_To do_
Locate the line that contains "Definition lower (s". Reproduce it and all following lines up to the end of the material, exactly and with nothing added.
Top of Supplied material
(** * AeyeGuard analysis pipeline: a shallow embedding and its properties

    The development follows the Python sources of the service:
    - [src/models/data_models.py]         (module [Models])
    - [src/services/language_detector.py] (module [LanguageDetector])
    - [src/services/llm_service.py]       (modules [LLMService], [LLMSetup])
    - [src/analyzers/base_analyzer.py]    (module [BaseAnalyzer])
    - [src/AeyeGuard_mcp.py]              (module [Service])

    Library code the sources call, [str] methods, [re] and [json], is
    modelled in the modules [Str], [Re] and [Json]; exceptions and the
    interpreter's limits are in [Py].  Text is a list of bytes (the UTF-8
    encoding of a Python [str]).  On ASCII text the case mapping and the
    classes [\s], [\w], [\d] are defined here; what Python does with
    characters beyond ASCII in [str.upper] and in the classes of [re]
    depends on the Unicode database of the interpreter and is taken from
    it: see [Str.upper], [BaseAnalyzer.Runtime] and
    [LanguageDetector.Detector].  A computation that may raise has type
    [M A]: it returns a value or an exception.

    The module [Spec] holds definitions written after the words of the
    specification, to be compared with the code; the properties follow the
    definitions. *)

From Stdlib Require Import Ascii String Bool Arith ZArith Lia List.
From Stdlib Require Import Decimal DecimalString.
Import ListNotations.
Open Scope list_scope.
Open Scope char_scope.

(** ** Python [str] *)

Module Str.

Definition str := list ascii.

Definition lit (s : string) : str := list_ascii_of_string s.
Arguments lit s%_string.

Definition of_codes (l : list nat) : str := map ascii_of_nat l.

Definition nl : ascii := "010".
Definition dquote : ascii := "034".

Definition code (c : ascii) : nat := nat_of_ascii c.

Definition between (lo hi : nat) (c : ascii) : bool :=
  Nat.leb lo (code c) && Nat.leb (code c) hi.

(* is [c] an ASCII character?  The bytes from 128 on encode the
   characters beyond ASCII. *)
Definition is_ascii_char (c : ascii) : bool := Nat.ltb (code c) 128.

(* [s.isascii()] *)
Definition isascii (s : str) : bool := forallb is_ascii_char s.

Definition is_digit (c : ascii) : bool := between 48 57 c.
Definition is_upper (c : ascii) : bool := between 65 90 c.
Definition is_lower (c : ascii) : bool := between 97 122 c.
(* [\w] on an ASCII character *)
Definition is_word (c : ascii) : bool :=
  is_digit c || is_upper c || is_lower c || Ascii.eqb c "_".
(* [\s] on an ASCII character: tab, LF, VT, FF, CR, the separators
   0x1c..0x1f and the space *)
Definition is_space (c : ascii) : bool :=
  between 9 13 c || between 28 31 c || Ascii.eqb c " ".

Definition lower_char (c : ascii) : ascii :=
  if is_upper c then ascii_of_nat (code c + 32) else c.
Definition upper_char (c : ascii) : ascii :=
  if is_lower c then ascii_of_nat (code c - 32) else c.

Definition lower (s : str) : str := map lower_char s.

(* [s.upper()] for a text [s] of ASCII characters *)
Definition upper_ascii (s : str) : str := map upper_char s.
Bottom of Supplied material
_Result_
Definition lower (s : str) : str := map lower_char s.

(* [s.upper()] for a text [s] of ASCII characters *)
Definition upper_ascii (s : str) : str := map upper_char s.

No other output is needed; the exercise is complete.